(GIVEN DATA begins)

(* ===== verification/ScriptSafety.v ===== *)
(** * The script engine: safety lemmas

    Every opcode keeps the engine well formed, cannot panic, and consumes no more
    signature operations than its cost. *)

From Stdlib Require Import ZArith Lia Bool.
From stdpp Require Import base numbers list.
From S2P Require Import Prelude Tx Uint UintLemmas Header Hashing ScriptData ScriptOps ScriptEngine ScriptNumbers.

#[local] Open Scope Z_scope.

Abbreviation wf_stack := (Forall wf_bytes).

(** ** Numbers *)

Lemma number_bytes_wf fuel m sat : wf_bytes (number_bytes fuel m sat).
Proof.
  revert m sat. induction fuel as [|fuel IH]; intros m sat; cbn [number_bytes]; [apply Forall_nil_2|].
  destruct (m =? 0); [destruct sat; [apply Forall_cons_2; [lia|apply IH]|apply Forall_nil_2]|]. apply Forall_cons_2; [|apply IH].
  rewrite byte_all. apply Z.mod_pos_bound. lia.
Qed.

Lemma lor_top x : 0 <= x < 256 -> 0 <= Z.lor x 0x80 < 256.
Proof.
  intros Hx. destruct (Z.ltb_spec x 128); [rewrite byte_set_top; lia|].
  assert (Hall : forallb (fun n => (0 <=? Z.lor (Z.of_nat n) 0x80) && (Z.lor (Z.of_nat n) 0x80 <? 256)) (seq 0 256) = true) by (vm_compute; reflexivity).
  rewrite forallb_forall in Hall. specialize (Hall (Z.to_nat x) ltac:(apply in_seq; lia)). rewrite Z2Nat.id in Hall by lia. lia.
Qed.

Lemma serialize_i64_safe {E} n : safe wf_bytes (@serialize_i64 E n).
Proof.
  unfold serialize_i64. pose proof (number_bytes_wf 10 (Z.abs n) false) as Hw. destruct (Z.eqb_spec (Z.sgn n) (-1)) as [Hs|]; [|done].
  destruct (vec_pop _) as [[num rest]|] eqn:Hp; cbn.
  - apply vec_pop_Some in Hp. rewrite Hp in Hw. apply Forall_app in Hw as [Hr Hn]. rewrite Forall_singleton in Hn.
    apply Forall_app_2; [done|]. apply Forall_singleton. by apply lor_top.
  - apply vec_pop_None in Hp. cbn [number_bytes] in Hp. destruct (Z.eqb_spec (Z.abs n) 0); [|done]. lia.
Qed.

Lemma push_i64_safe n s : wf_stack s -> safe wf_stack (push_i64 n s).
Proof.
  intros Hs. unfold push_i64, i64_serialize, sized_serialize. pose proof (serialize_i64_safe (E := SerializationError) n) as Hn.
  destruct (serialize_i64 n); cbn in *; try done. destruct (_ <? _); cbn; [done|]. apply Forall_app_2; [done|]. by apply Forall_singleton.
Qed.

Lemma i64_deserialize_safe b : wf_bytes b -> safe (fun _ => True) (i64_deserialize b).
Proof. intros [(n & -> & _)|[e ->]]%i64_deserialize_spec; done. Qed.
Lemma i32_deserialize_safe b : wf_bytes b -> safe (fun n => i32_deserialize b = Ok n) (i32_deserialize b).
Proof. intros [(n & -> & _)|[e ->]]%i32_deserialize_spec; done. Qed.
Lemma bool_deserialize_safe b : safe (fun _ => True) (bool_deserialize b).
Proof. by destruct (bool_deserialize_Ok b) as [x ->]. Qed.

Lemma bool_serialize_wf b : wf_bytes (bool_serialize b).
Proof. destruct b; [apply Forall_singleton; lia|apply Forall_nil_2]. Qed.

(** ** The stack *)

Lemma push_wf s b : wf_stack s -> wf_bytes b -> wf_stack (s ++ [b]).
Proof. intros Hs Hb. apply Forall_app_2; [done|]. by apply Forall_singleton. Qed.
Lemma vec_pop_wf s b s' : wf_stack s -> vec_pop s = Some (b, s') -> wf_bytes b /\ wf_stack s'.
Proof. intros Hs ->%vec_pop_Some. apply Forall_app in Hs as [Hs Hb]. by rewrite Forall_singleton in Hb. Qed.
Lemma split_off_eq {A} size (s : list A) : (split_off size s).1 ++ (split_off size s).2 = s.
Proof. apply take_drop. Qed.

Lemma push_bool_wf s b : wf_stack s -> wf_stack (push_bool b s).
Proof. intros Hs. apply push_wf; [done|apply bool_serialize_wf]. Qed.

Create HintDb stack discriminated.
#[export] Hint Resolve push_wf push_bool_wf bool_serialize_wf : stack.

Lemma split_off_spec {A} (P : A -> Prop) size s kept items : (size <= length s)%nat -> split_off size s = (kept, items) -> Forall P s ->
  Forall P kept /\ Forall P items /\ length items = size.
Proof.
  intros Hl [= <- <-] Hs. split; [by apply Forall_take|]. split; [by apply Forall_drop|]. rewrite length_drop. lia.
Qed.

Lemma pop_raw_safe size s : wf_stack s -> safe (fun r => length r.1 = size /\ wf_stack r.1 /\ wf_stack r.2) (pop_raw size s).
Proof.
  intros Hs. unfold pop_raw. destruct (Nat.ltb_spec (length s) size); [done|]. destruct (split_off size s) as [kept items] eqn:Hsp.
  apply (split_off_spec wf_bytes) in Hsp as (? & ? & ?); done.
Qed.

Lemma pop_items_safe {T} (P : T -> Prop) (deser : bytes -> sres T) size s : wf_stack s -> (forall b, wf_bytes b -> safe P (deser b)) ->
  safe (fun r => length r.1 = size /\ Forall P r.1 /\ wf_stack r.2) (pop_items deser size s).
Proof.
  intros Hs Hd. unfold pop_items. destruct (Nat.ltb_spec (length s) size); [done|]. destruct (split_off size s) as [kept items] eqn:Hsp.
  apply (split_off_spec wf_bytes) in Hsp as (Hk & Hi & Hl); [|done..]. eapply safe_bind.
  - apply (safe_mapM P). intros b Hb. apply Hd. rewrite Forall_forall in Hi. by apply Hi.
  - cbn. intros ts [Ht HP]. split_and!; [congruence|done|done].
Qed.

Lemma arr1_safe {T E} (P : T -> Prop) l : length l = 1%nat -> Forall P l -> safe P (@arr1 T E l).
Proof. destruct l as [|a [|b l]]; try done. intros _ H. by rewrite Forall_singleton in H. Qed.
Lemma arr2_safe {T E} (P : T -> Prop) l : length l = 2%nat -> Forall P l -> safe (fun r => P r.1 /\ P r.2) (@arr2 T E l).
Proof. destruct l as [|a [|b [|c l]]]; try done. intros _ H. rewrite !Forall_cons in H. cbn. tauto. Qed.
Lemma arr3_safe {T E} (P : T -> Prop) l : length l = 3%nat -> Forall P l -> safe (fun _ => True) (@arr3 T E l).
Proof. by destruct l as [|a [|b [|c [|d l]]]]. Qed.

Lemma drop_items_safe size s : wf_stack s -> safe wf_stack (drop_items size s).
Proof. intros Hs. unfold drop_items. destruct (_ <=? _)%nat; [|done]. by apply Forall_take. Qed.
Lemma dup_items_safe size s : wf_stack s -> safe wf_stack (dup_items size s).
Proof. intros Hs. unfold dup_items. destruct (_ <=? _)%nat; [|done]. apply Forall_app_2; [done|]. by apply Forall_drop. Qed.
Lemma over_items_safe size s : wf_stack s -> safe wf_stack (over_items size s).
Proof. intros Hs. unfold over_items. destruct (_ <=? _)%nat; [|done]. apply Forall_app_2; [done|]. by apply Forall_take, Forall_drop. Qed.
Lemma drain_wf i size s : wf_stack s -> wf_stack (drain_to_top i size s).
Proof. intros Hs. repeat apply Forall_app_2; [by apply Forall_take|by apply Forall_drop|by apply Forall_take, Forall_drop]. Qed.
Lemma rot_items_safe size s : wf_stack s -> safe wf_stack (rot_items size s).
Proof. intros Hs. unfold rot_items. destruct (_ <=? _)%nat; [|done]. by apply drain_wf. Qed.
Lemma swap_items_safe size s : wf_stack s -> safe wf_stack (swap_items size s).
Proof. intros Hs. unfold swap_items. destruct (_ <=? _)%nat; [|done]. by apply drain_wf. Qed.
#[export] Hint Resolve push_i64_safe drop_items_safe dup_items_safe over_items_safe rot_items_safe swap_items_safe : stack.

(** ** The engine *)

Record engine_wf (vm : Engine) : Prop := {
  ew_dstack : wf_stack (dstack vm);
  ew_astack : wf_stack (astack vm);
  ew_num_ops : 0 <= num_ops vm <= MAX_OPS_PER_SCRIPT;
  ew_remaining : 0 <= sig_op_remaining (counter vm) <= sig_op_limit (counter vm)
}.

(** Signature operations used between two states. *)
Definition spent (vm vm' : Engine) : Z := sig_op_remaining (counter vm) - sig_op_remaining (counter vm').

(** A step that keeps the conditions and uses at most [cost] signature operations. *)
Definition step_ok (cost : Z) (vm vm' : Engine) : Prop :=
  engine_wf vm' /\ sig_op_limit (counter vm') = sig_op_limit (counter vm) /\ 0 <= spent vm vm' <= cost.

Lemma step_ok_weaken c c' vm vm' : c <= c' -> step_ok c vm vm' -> step_ok c' vm vm'.
Proof. intros Hc (? & ? & ?). split_and!; [done|done|lia|lia]. Qed.

Lemma step_ok_trans c c' vm1 vm2 vm3 : step_ok c vm1 vm2 -> step_ok c' vm2 vm3 -> step_ok (c + c') vm1 vm3.
Proof. unfold step_ok, spent. intros (? & ? & ?) (? & ? & ?). split_and!; [done|congruence|lia|lia]. Qed.

Lemma set_dstack_wf s vm : engine_wf vm -> wf_stack s -> engine_wf (set_dstack s vm).
Proof. intros [] Hs. by split. Qed.
Lemma set_dstack_ok s vm : engine_wf vm -> wf_stack s -> step_ok 0 vm (set_dstack s vm).
Proof. intros Hvm Hs. split; [by apply set_dstack_wf|]. unfold spent. cbn. split; [done|lia]. Qed.

Lemma on_dstack_ok f vm : (forall s, wf_stack s -> safe wf_stack (f s)) -> engine_wf vm -> safe (step_ok 0 vm) (on_dstack f vm).
Proof.
  intros Hf Hvm. unfold on_dstack. eapply safe_bind; [apply Hf, Hvm|]. intros s Hs. by apply set_dstack_ok.
Qed.

(** What the external hash functions and the transaction provide: bytes. *)
Class CryptoSpec `{Crypto} : Prop := {
  sha256_wf bs : wf_bytes (sha256 bs);
  blake2b_wf bs : wf_bytes (blake2b_256 bs) /\ length (blake2b_256 bs) = 32%nat
}.

Record source_wf (source : ScriptSource) : Prop := {
  sw_input tx input idx e p : source = TxInput tx input idx e p ->
    (idx < length (tx_inputs (v_tx tx)))%nat /\ (idx < length (v_entries tx))%nat /\
    Forall (fun e => wf_bytes (spk_script (ue_script_public_key e))) (v_entries tx) /\
    Forall (fun o => wf_bytes (spk_script (out_script_public_key o))) (tx_outputs (v_tx tx)) /\
    wf_bytes (in_signature_script input) /\ wf_bytes (spk_script (ue_script_public_key e)) /\
    p = is_pay_to_script_hash (spk_script (ue_script_public_key e));
  sw_scripts scripts : source = StandAloneScripts scripts -> wf_stack scripts
}.

Section Safety.
Context `{CS : CryptoSpec}.
Variable source : ScriptSource.
Hypothesis Hsource : source_wf source.

(** ** Signatures *)

Lemma calc_hash_safe {E} tx idx t r : (idx < length (tx_inputs (v_tx tx)))%nat -> (idx < length (v_entries tx))%nat ->
  safe (fun _ => True) (@calc_schnorr_signature_hash hash_fn E tx idx t r) /\ safe (fun _ => True) (@calc_ecdsa_signature_hash hash_fn E tx idx t r).
Proof using.
  intros [i Hi]%lookup_lt_is_Some [en He]%lookup_lt_is_Some.
  assert (Hc : exists res, @calc_schnorr_signature_hash hash_fn E tx idx t r = Ok res).
  { unfold calc_schnorr_signature_hash, populated_input. rewrite Hi, He. cbn [unwrap obind].
    destruct (previous_outputs_hash _ _ _ _), (sequences_hash _ _ _ _), (sig_op_counts_hash _ _ _ _), (outputs_hash _ _ _ _ _), (payload_hash _ _ _).
    by eexists. }
  destruct Hc as [[h r'] Hc]. unfold calc_ecdsa_signature_hash. by rewrite Hc.
Qed.

Lemma consume_ok vm : engine_wf vm -> safe (fun c => step_ok 1 vm (set_counter c vm)) (consume_sig_op (counter vm)).
Proof using.
  intros Hvm. unfold consume_sig_op. destruct (Z.eqb_spec (sig_op_remaining (counter vm)) 0); [done|]. cbn. pose proof Hvm as [Hd Ha Hn Hr].
  split; [split; cbn; [done|done|done|lia]|]. unfold spent. cbn. split; [done|lia].
Qed.

(** The checks touch neither stack nor conditions. *)
Definition check_post (vm : Engine) (r : bool * Engine) : Prop :=
  step_ok 1 vm r.2 /\ dstack r.2 = dstack vm /\ astack r.2 = astack vm /\ cond_stack r.2 = cond_stack vm.

Lemma cached_verify_ok key b vm0 vm : check_post vm0 (b, vm) -> check_post vm0 (cached_verify key b vm).
Proof using.
  unfold cached_verify. destruct (cache_get _ _) as [v|]; intros ((Hw & Hl & Hs) & Hd & Ha & Hc); (split; [split|]); try done.
  destruct Hw. by split.
Qed.

Definition checks_ok (check : Z -> bytes -> bytes -> Engine -> sres (bool * Engine)) : Prop :=
  forall t key sig vm, engine_wf vm -> safe (check_post vm) (check t key sig vm).

Lemma set_reused_post vm c r b : step_ok 1 vm (set_counter c vm) -> check_post vm (b, set_reused r (set_counter c vm)).
Proof using. intros ([] & ? & ?). split; [|done]. split; [by split|]. done. Qed.

Lemma check_schnorr_ok : checks_ok (check_schnorr_signature source).
Proof using Hsource.
  intros t key sig vm Hvm. unfold check_schnorr_signature. eapply safe_bind; [by apply consume_ok|]. intros c Hc.
  destruct source as [tx input idx e p|]; [|done]. destruct (negb _); [done|]. unfold check_pub_key_encoding.
  destruct (_ =? _); [|done]. cbn [obind]. destruct (negb _); [done|]. destruct (negb _); [done|].
  destruct (sw_input _ Hsource _ _ _ _ _ eq_refl) as (Hi & He & _).
  eapply safe_bind; [by apply (calc_hash_safe (E := TxScriptError))|]. intros [msg r] _. cbn. apply cached_verify_ok. by apply set_reused_post.
Qed.

Lemma check_ecdsa_ok : checks_ok (check_ecdsa_signature source).
Proof using Hsource.
  intros t key sig vm Hvm. unfold check_ecdsa_signature. eapply safe_bind; [by apply consume_ok|]. intros c Hc.
  destruct source as [tx input idx e p|]; [|done]. destruct (negb _); [done|]. unfold check_pub_key_encoding_ecdsa.
  destruct (_ =? _); [|done]. cbn [obind]. destruct (negb _); [done|]. destruct (negb _); [done|].
  destruct (sw_input _ Hsource _ _ _ _ _ eq_refl) as (Hi & He & _).
  eapply safe_bind; [by apply (calc_hash_safe (E := TxScriptError))|]. intros [msg r] _. cbn. apply cached_verify_ok. by apply set_reused_post.
Qed.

(GIVEN DATA ends)

▶ _ACTIVITY_:
Keep only the lines from the line with "destruct Hw. by split." to the end of the records above, and repeat them exactly.

▶ _RESPONSE TO THE EXERCISE_:
  destruct Hw. by split.
Qed.

Definition checks_ok (check : Z -> bytes -> bytes -> Engine -> sres (bool * Engine)) : Prop :=
  forall t key sig vm, engine_wf vm -> safe (check_post vm) (check t key sig vm).

Lemma set_reused_post vm c r b : step_ok 1 vm (set_counter c vm) -> check_post vm (b, set_reused r (set_counter c vm)).
Proof using. intros ([] & ? & ?). split; [|done]. split; [by split|]. done. Qed.

Lemma check_schnorr_ok : checks_ok (check_schnorr_signature source).
Proof using Hsource.
  intros t key sig vm Hvm. unfold check_schnorr_signature. eapply safe_bind; [by apply consume_ok|]. intros c Hc.
  destruct source as [tx input idx e p|]; [|done]. destruct (negb _); [done|]. unfold check_pub_key_encoding.
  destruct (_ =? _); [|done]. cbn [obind]. destruct (negb _); [done|]. destruct (negb _); [done|].
  destruct (sw_input _ Hsource _ _ _ _ _ eq_refl) as (Hi & He & _).
  eapply safe_bind; [by apply (calc_hash_safe (E := TxScriptError))|]. intros [msg r] _. cbn. apply cached_verify_ok. by apply set_reused_post.
Qed.

Lemma check_ecdsa_ok : checks_ok (check_ecdsa_signature source).
Proof using Hsource.
  intros t key sig vm Hvm. unfold check_ecdsa_signature. eapply safe_bind; [by apply consume_ok|]. intros c Hc.
  destruct source as [tx input idx e p|]; [|done]. destruct (negb _); [done|]. unfold check_pub_key_encoding_ecdsa.
  destruct (_ =? _); [|done]. cbn [obind]. destruct (negb _); [done|]. destruct (negb _); [done|].
  destruct (sw_input _ Hsource _ _ _ _ _ eq_refl) as (Hi & He & _).
  eapply safe_bind; [by apply (calc_hash_safe (E := TxScriptError))|]. intros [msg r] _. cbn. apply cached_verify_ok. by apply set_reused_post.
Qed.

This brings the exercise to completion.